▸ Task item: The material below contains a line with "try discriminate; try (apply" and a line with "destruct (last_status (reaped_statuses". Copy exactly those two lines and all lines between them.

▸ Data to use:
^^^^^^^^^^^^^^^^
(** ** SignalForwarder: [wait_and_forward_signal] *)

(** C3. Whatever [sigtimedwait] observes, the signals that
    [wait_and_forward_signal] sends are: none for SIGCHLD (the signal is
    consumed from the queue and dropped), none when the wait fails, and for
    any other signal exactly one [kill], carrying that signal number and
    addressed to the main child's pid. *)
Theorem forward_exactly_to_main_child :
  forall (parent_sigset : sigset) (child_pid : Z) (w : World),
  exists r w' evs,
    wait_and_forward_signal parent_sigset child_pid w = (Normal r, w') /\
    trace w' = trace w ++ evs /\
    env_sigtimedwait w' = tl (env_sigtimedwait w) /\
    kills evs =
      match next_signal w with
      | StwSignal s =>
        if Z.pos s =? SIGCHLD then [] else [(child_pid, Z.pos s)]
      | StwFail _ => []
      end.
Proof.
  intros ps pid w. unfold wait_and_forward_signal, next_signal.
  destruct w as [v e o pm tr q1 q2 q3 q4 f1 f2 f3 qs qk qw qa].
  run. cases.
  all: eexists _, _, _; (split; [reflexivity|]); cbn; rewrite <- ?app_assoc;
    (split; [reflexivity|]); split; try reflexivity.
  all: discriminate.
Qed.

(** C4. [wait_and_forward_signal] returns 1 exactly when the wait fails with
    an error other than EAGAIN and EINTR, or the forwarding [kill] fails
    with an error other than ESRCH; it returns 0 otherwise, and a FATAL line
    is written exactly in the failing case.  A timeout or an interrupt does
    nothing but record the error number; forwarding to a child that is gone
    (ESRCH) returns 0 after a warning that is shown at verbosity 1 or more. *)
Theorem wait_and_forward_fatal_iff :
  forall (parent_sigset : sigset) (child_pid : Z) (w : World),
  exists r w' evs,
    wait_and_forward_signal parent_sigset child_pid w = (Normal r, w') /\
    trace w' = trace w ++ evs /\
    (r = 0 \/ r = 1) /\
    (r = 1 <-> wait_failed_fatally w \/ forward_failed_fatally w) /\
    (logged_fatal evs = true <-> r = 1) /\
    (forall e, next_signal w = StwFail e -> e = EAGAIN \/ e = EINTR ->
       r = 0 /\
       w' = set_trace (trace w ++ [EvSigtimedwait parent_sigset (-1)])
              (set_errno e
                 (set_env_sigtimedwait (tl (env_sigtimedwait w)) w))) /\
    (forall s, next_signal w = StwSignal s -> Z.pos s <> SIGCHLD ->
       next_kill w = Some ESRCH ->
       r = 0 /\
       kills evs = [(child_pid, Z.pos s)] /\
       (In (EvLog WARN "Child was dead when forwarding signal") evs <->
        0 < verbosity w)).
Proof.
  intros ps pid w.
  unfold wait_and_forward_signal, wait_failed_fatally, forward_failed_fatally,
    next_signal, next_kill.
  destruct w as [v e o pm tr q1 q2 q3 q4 f1 f2 f3 qs qk qw qa].
  run. cases.
  all: eexists _, _, _; (split; [reflexivity|]); cbn; rewrite <- ?app_assoc;
    (split; [reflexivity|]); zbool.
  all: repeat split; intros; inv_all; zbool; try congruence; try lia;
    try reflexivity; eauto 10.
  all: cbn in *; intuition (try discriminate; try lia).
Qed.

(** ** ZombieReaper: [reap_zombies] *)

Ltac pass_tac :=
  zbool;
  first
    [ solve [eapply pass_other_descendant; eauto]
    | solve [eapply pass_main_child;
             [eassumption
             |unfold outcome_of;
              repeat match goal with
                     | H : WIFEXITED _ = _ |- _ => rewrite H
                     | H : WIFSIGNALED _ = _ |- _ => rewrite H
                     end; reflexivity
             |eassumption]]
    | solve [eapply pass_main_child_unknown;
             [eassumption
             |unfold outcome_of;
              repeat match goal with
                     | H : WIFEXITED _ = _ |- _ => rewrite H
                     | H : WIFSIGNALED _ = _ |- _ => rewrite H
                     end; reflexivity]]
    | solve [subst; constructor; auto] ].

(** One turn of the loop on each shape of answer; [reap_loop] then goes on
    with the rest of the script. *)
Lemma reap_loop_spec n :
  forall pid c st w,
    (List.length (env_waitpid w) < n)%nat ->
    exists r c' w' evs,
      reap_loop n pid c st w = (Normal (r, c'), w') /\
      reaper_pass pid c (env_waitpid w) r c' (env_waitpid w') /\
      trace w' = trace w ++ evs /\
      reap_frame w w' /\
      (exists ret s0 evs', evs = EvWaitpid ret s0 :: evs') /\
      forallb is_reap_event evs = true /\
      (logged_fatal evs = true <-> r = 1) /\
      (0 < pid -> reaped_statuses pid evs = [] -> c' = c) /\
      (0 < pid -> r = 0 -> forall s,
         last_status (reaped_statuses pid evs) = Some s ->
         outcome_of s = Some c').
Proof.
  induction n as [|n IH]; intros pid c st w Hlen; [cbn in Hlen; lia|].
  destruct w as [v e o pm tr q1 q2 q3 q4 f1 f2 f3 qs qk qw qa].
  cbn [env_waitpid] in Hlen |- *. cbn [reap_loop].
  destruct qw as [|[p s| |e'] qw]; run.
  2: { cases.
       all: match goal with
            | |- context [reap_loop _ ?p1 ?c1 ?s1 ?w1] =>
              destruct (IH p1 c1 s1 w1)
                as (r & c' & w' & evs & Hrun & Hpass & Htr & Hfr & Hfirst &
                    Hall & Hfatal & Hnil & Hlast);
              [cbn in *; lia|]; rewrite Hrun; cbn in Hpass, Htr, Hfr
            | _ => idtac
            end.
       all: eexists _, _, _, _; (split; [reflexivity|]).
       all: split; [pass_tac|].
       all: split; [cbn; rewrite ?Htr, <- ?app_assoc; reflexivity|].
       all: split; [first [exact Hfr | reflexivity]|].
       all: split; [cbn; eauto|].
       all: split; [cbn; rewrite ?forallb_app; cbn; auto|].
       all: split; [cbn; rewrite ?logged_fatal_app; cbn; intuition congruence|].
       all: cbn [app reaped_statuses flat_map];
         repeat match goal with
                | H : (Z.pos _ =? _) = _ |- _ => rewrite H
                end; cbn [app]; try fold (reaped_statuses pid evs).
       all: split; intros Hpid; [intros Hn | intros Hr s0 Hs0];
         try discriminate; try (apply Hnil; assumption);
         try (eapply Hlast; eassumption).
       all: rewrite last_status_cons in Hs0;
         destruct (last_status (reaped_statuses pid evs)) eqn:L;
         [assert (s0 = z) as -> by congruence; eapply Hlast; eauto|].
       all: apply last_status_nil in L; rewrite (Hnil Hpid L).
       all: assert (s0 = s) as -> by congruence.
       all: unfold outcome_of;
         repeat match goal with
                | H : WIFEXITED _ = _ |- _ => rewrite H
                | H : WIFSIGNALED _ = _ |- _ => rewrite H
                end; reflexivity. }
  all: cases.
  all: eexists _, _, _, _; (split; [reflexivity|]).
  all: split; [pass_tac|].
  all: split; [cbn; rewrite <- ?app_assoc; reflexivity|].
  all: split; [reflexivity|].
  all: split; [cbn; eauto|].
  all: split; [reflexivity|].
  all: split; [cbn; intuition congruence|].
  all: split; [reflexivity|].
  all: intros Hpid Hr s0; try discriminate.
  all: cbn [app reaped_statuses flat_map].
  all: match goal with
       | H : 0 < ?q |- context [?k =? ?q] =>
         destruct (Z.eqb_spec k q); [exfalso; lia|]
       end.
  all: discriminate.
Qed.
^^^^^^^^^^^^^^^^
▸ The answer:
         try discriminate; try (apply Hnil; assumption);
         try (eapply Hlast; eassumption).
       all: rewrite last_status_cons in Hs0;
         destruct (last_status (reaped_statuses pid evs)) eqn:L;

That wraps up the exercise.